DATA LISTING ->
(** * Mirage: the emotion-aware adaptation engine

    A shallow embedding of [agent/emotion/emotion_config.py],
    [agent/emotion/detector.py], [agent/emotion/personality_adapter.py],
    [agent/emotion/session_handler.py] and the speech hook of
    [agent/worker.py], and the properties of the engine stated over it.

    Modelling conventions.
    - A Python [str] is the [string] of its code points, one [ascii] per
      code point (not per byte of an encoding): the model holds the strs
      whose code points are all below 256.  [len], [strip], [lower],
      [split], [join] and [startswith] are those of Python on these strs.
    - A Python [float] is a binary64 number, [float] of the kernel: the
      confidence and the intensity of a result, with NaN, the infinities
      and the rounding of the arithmetic.  [x < y] on floats is
      [(x <? y)%float].
    - The readings of the clock and the constants of the valence and
      arousal table are rationals ([Q]); [x < y] on them is [Qltb x y].
    - A method that mutates [self] takes the object and returns the new one;
      the detector, which reads the clock, calls a remote service and may
      raise, lives in the small state-and-exception monad [Py.M].
    - What the interpreter and third-party libraries provide ([hash],
      [json.loads], [float] on a [str], [time.time], [datetime.utcnow]) is
      gathered in the record [Runtime]. *)

From Stdlib Require Import QArith Qabs ZArith List String Ascii Bool Lia DecimalString.
From Stdlib Require Import Floats.
From stdpp Require Import base option list strings gmap.

Local Open Scope string_scope.
Local Open Scope list_scope.

#[local] Set Warnings "-inexact-float".

(* ===================================================================== *)
(** ** Python strings *)
(* ===================================================================== *)

Module PyStr.

(** The double-quote character, and [s] between double quotes. *)
Definition dquote : string := String (ascii_of_nat 34) EmptyString.
Definition quoted (s : string) : string := dquote +:+ s +:+ dquote.

Definition newline : ascii := ascii_of_nat 10.
Definition nl : string := String newline EmptyString.

(** [c.isspace()] for a code point below 256: tab, line feed, vertical
    tab, form feed, carriage return, the four separators 28-31, space,
    next line (133) and no-break space (160). *)
Definition isspace (c : ascii) : bool :=
  let n := nat_of_ascii c in
  ((9 <=? n)%nat && (n <=? 13)%nat) || ((28 <=? n)%nat && (n <=? 32)%nat)
  || (n =? 133)%nat || (n =? 160)%nat.

(** The lower-case form of a code point below 256: the letters A-Z and
    the capital letters 192-222 (all but the multiplication sign, 215) are
    32 below their lower-case form. *)
Definition lower_char (c : ascii) : ascii :=
  let n := nat_of_ascii c in
  if ((65 <=? n)%nat && (n <=? 90)%nat)
     || ((192 <=? n)%nat && (n <=? 222)%nat && negb (n =? 215)%nat)
  then ascii_of_nat (n + 32) else c.

(** The upper-case form, where it is one code point below 256: the
    letters a-z and the small letters 224-254 (all but the division sign,
    247).  The micro sign (181), the sharp s (223) and y with diaeresis
    (255), whose upper-case forms are not, are left as they are. *)
Definition upper_char (c : ascii) : ascii :=
  let n := nat_of_ascii c in
  if ((97 <=? n)%nat && (n <=? 122)%nat)
     || ((224 <=? n)%nat && (n <=? 254)%nat && negb (n =? 247)%nat)
  then ascii_of_nat (n - 32) else c.

Fixpoint map_chars (f : ascii -> ascii) (s : string) : string :=
  match s with
  | EmptyString => EmptyString
  | String c s' => String (f c) (map_chars f s')
  end.

(** [s.lower()], and [s.upper()] for [s] without the three characters
    above ([adapt_instructions] applies it to labels of the table). *)
Definition lower : string -> string := map_chars lower_char.
Definition upper : string -> string := map_chars upper_char.

Fixpoint lstrip (s : string) : string :=
  match s with
  | EmptyString => EmptyString
  | String c s' => if isspace c then lstrip s' else s
  end.

(** [rstrip] keeps a character when it, or something after it, is not
    white space. *)
Fixpoint rstrip (s : string) : string :=
  match s with
  | EmptyString => EmptyString
  | String c s' =>
      match rstrip s' with
      | EmptyString => if isspace c then EmptyString else String c EmptyString
      | r => String c r
      end
  end.

(** [s.strip()]. *)
Definition strip (s : string) : string := rstrip (lstrip s).

(** [s.startswith(p)]. *)
Definition startswith (p s : string) : bool := String.prefix p s.
(** Whatever the matcher finds, the pattern accepts. *)
Lemma rmatch_accepts (ci : bool) (r : regex) :
  forall k s m, rmatch ci r k s = Some m ->
                exists t, accepts ci r s t /\ k t = Some m.
Proof.
  induction r as [|c|neg items|a IHa b IHb|a IHa b IHb|mn g a IHa|a IHa|i a IHa| | |];
    intros k s m H; cbn [rmatch accepts] in *.
  - exists s. now split.
  - destruct (ms_rest s) as [|x xs] eqn:E; [discriminate|].
    destruct (chr_eq ci c x) eqn:Ec; [|discriminate].
    exists (advance s x xs). split; [|exact H]. now exists x, xs.
  - destruct (ms_rest s) as [|x xs] eqn:E; [discriminate|].
    destruct (cls_mem ci neg items x) eqn:Ec; [|discriminate].
    exists (advance s x xs). split; [|exact H]. now exists x, xs.
  - apply IHa in H. destruct H as (t & Ha & H). apply IHb in H.
    destruct H as (u & Hb & H). exists u. split; [|exact H]. now exists t.
  - apply orelse_some in H. destruct H as [H|[_ H]].
    + apply IHa in H. destruct H as (t & Ha & H). exists t. auto.
    + apply IHb in H. destruct H as (t & Hb & H). exists t. auto.
  - apply rep_need_accepts with (R := accepts ci a) in H; [|exact IHa].
    destruct H as (t & Hn & H). unfold star in H.
    apply star_loop_accepts with (R := accepts ci a) in H; [|exact IHa].
    destruct H as (n & u & Hu & H). exists u. split; [|exact H].
    exists (mn + n). split; [lia|]. eapply iter_rel_app; eauto.
  - apply orelse_some in H. destruct H as [H|[_ H]].
    + apply IHa in H. destruct H as (t & Ha & H). unfold progress in H.
      destruct (length (ms_rest t) <? length (ms_rest s)); [|discriminate].
      exists t. auto.
    + exists s. auto.
  - apply IHa in H. destruct H as (t & Ha & H).
    eexists. split; [|exact H]. exists t. now split.
  - destruct (at_boundary s) eqn:E; [|discriminate]. exists s. auto.
  - destruct (ms_prev s) eqn:E; [discriminate|]. exists s. auto.
  - destruct (ms_rest s) eqn:E; [|discriminate]. exists s. auto.
Qed.

(** ** Words looked for in a text *)

Lemma eat_lit_is_some (w : jsstring) :
  forall s, (match eat_lit true w s with Some _ => true | None => false end)
            = starts_ci w (ms_rest s).
Proof.
  induction w as [|c w IH]; intros s; cbn [eat_lit starts_ci]; [reflexivity|].
  destruct (ms_rest s) as [|x xs]; [reflexivity|].
  destruct (chr_eq true c x); [|reflexivity].
  rewrite IH. reflexivity.
Qed.

Lemma match_here_lit (w : jsstring) (prev : option jschar) (s : jsstring) :
  (match match_here true (lit w) prev s with Some _ => true | None => false end)
  = starts_ci w s.
Proof.
  unfold match_here. rewrite rmatch_lit.
  change (starts_ci w s) with (starts_ci w (ms_rest (MS prev s []))).
  rewrite <- eat_lit_is_some.
  now destruct (eat_lit true w (MS prev s [])).
Qed.

Lemma search_lit (w : jsstring) :
  forall s prev,
    (match search true (lit w) prev s with Some _ => true | None => false end)
    = occurs_ci w s.
Proof.
  induction s as [|x s IH]; intros prev; cbn [search occurs_ci];
    rewrite <- (match_here_lit w prev).
  - destruct (match_here true (lit w) prev []); reflexivity.
  - destruct (match_here true (lit w) prev (x :: s)); [reflexivity|].
    rewrite <- (IH (Some x)). cbn [orb].
    now destruct (search true (lit w) (Some x) s) as [[[? ?] ?]|].
Qed.

(** Testing a word with the ignore-case flag is looking for it in the
    text, in any letter case. *)
Lemma test_lit (w s : jsstring) : test true (lit w) s = occurs_ci w s.
Proof.
  unfold test. rewrite <- (search_lit w s None).
  now destruct (search true (lit w) None s) as [[[? ?] ?]|].
Qed.

Lemma starts_ci_app_r (a b : jsstring) :
  forall s, starts_ci (a ++ b) s = true -> starts_ci b (skipn (length a) s) = true.
Proof.
  induction a as [|c a IH]; intros s H; cbn [app length skipn starts_ci] in *;
    [exact H|].
  destruct s as [|x s]; [discriminate|].
  apply andb_true_iff in H as [_ H]. now apply IH.
Qed.

Lemma occurs_ci_skipn (w : jsstring) (n : nat) :
  forall s, occurs_ci w (skipn n s) = true -> occurs_ci w s = true.
Proof.
  induction n as [|n IH]; intros s H; [exact H|].
  destruct s as [|x s]; [exact H|].
  cbn [skipn] in H. apply IH in H. cbn [occurs_ci]. rewrite H. apply orb_true_r.
Qed.

(** A text that holds [a ++ b] holds [b]. *)
Lemma occurs_ci_tail (a b : jsstring) :
  forall s, occurs_ci (a ++ b) s = true -> occurs_ci b s = true.
Proof.
  induction s as [|x s IH]; intros H; cbn [occurs_ci] in H;
    apply orb_true_iff in H as [H|H].
  - apply starts_ci_app_r in H. apply occurs_ci_starts in H.
    apply occurs_ci_skipn in H. exact H.
  - discriminate.
  - apply starts_ci_app_r in H. apply occurs_ci_starts in H.
    apply occurs_ci_skipn in H. exact H.
  - cbn [occurs_ci]. rewrite (IH H). apply orb_true_r.
Qed.

Lemma starts_with_app_r (a b : jsstring) :
  forall s, starts_with (a ++ b) s = true -> starts_with b (skipn (length a) s) = true.
Proof.
  induction a as [|c a IH]; intros s H; cbn [app length skipn starts_with] in *;
    [exact H|].
  destruct s as [|x s]; [discriminate|].
  apply andb_true_iff in H as [_ H]. now apply IH.
Qed.

Lemma includes_starts (w s : jsstring) :
  starts_with w s = true -> includes s w = true.
Proof. intros H. destruct s; cbn [includes]; now rewrite H. Qed.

REQUIRED ACTION -> A word-for-word copy of the lines above from the one with "eexists. split; [|exact" through the one with "text, in any letter case. *)", inclusive, is the only output wanted.

ANSWER TO THIS TASK ->
    eexists. split; [|exact H]. exists t. now split.
  - destruct (at_boundary s) eqn:E; [|discriminate]. exists s. auto.
  - destruct (ms_prev s) eqn:E; [discriminate|]. exists s. auto.
  - destruct (ms_rest s) eqn:E; [|discriminate]. exists s. auto.
Qed.

(** ** Words looked for in a text *)

Lemma eat_lit_is_some (w : jsstring) :
  forall s, (match eat_lit true w s with Some _ => true | None => false end)
            = starts_ci w (ms_rest s).
Proof.
  induction w as [|c w IH]; intros s; cbn [eat_lit starts_ci]; [reflexivity|].
  destruct (ms_rest s) as [|x xs]; [reflexivity|].
  destruct (chr_eq true c x); [|reflexivity].
  rewrite IH. reflexivity.
Qed.

Lemma match_here_lit (w : jsstring) (prev : option jschar) (s : jsstring) :
  (match match_here true (lit w) prev s with Some _ => true | None => false end)
  = starts_ci w s.
Proof.
  unfold match_here. rewrite rmatch_lit.
  change (starts_ci w s) with (starts_ci w (ms_rest (MS prev s []))).
  rewrite <- eat_lit_is_some.
  now destruct (eat_lit true w (MS prev s [])).
Qed.

Lemma search_lit (w : jsstring) :
  forall s prev,
    (match search true (lit w) prev s with Some _ => true | None => false end)
    = occurs_ci w s.
Proof.
  induction s as [|x s IH]; intros prev; cbn [search occurs_ci];
    rewrite <- (match_here_lit w prev).
  - destruct (match_here true (lit w) prev []); reflexivity.
  - destruct (match_here true (lit w) prev (x :: s)); [reflexivity|].
    rewrite <- (IH (Some x)). cbn [orb].
    now destruct (search true (lit w) (Some x) s) as [[[? ?] ?]|].
Qed.

(** Testing a word with the ignore-case flag is looking for it in the
    text, in any letter case. *)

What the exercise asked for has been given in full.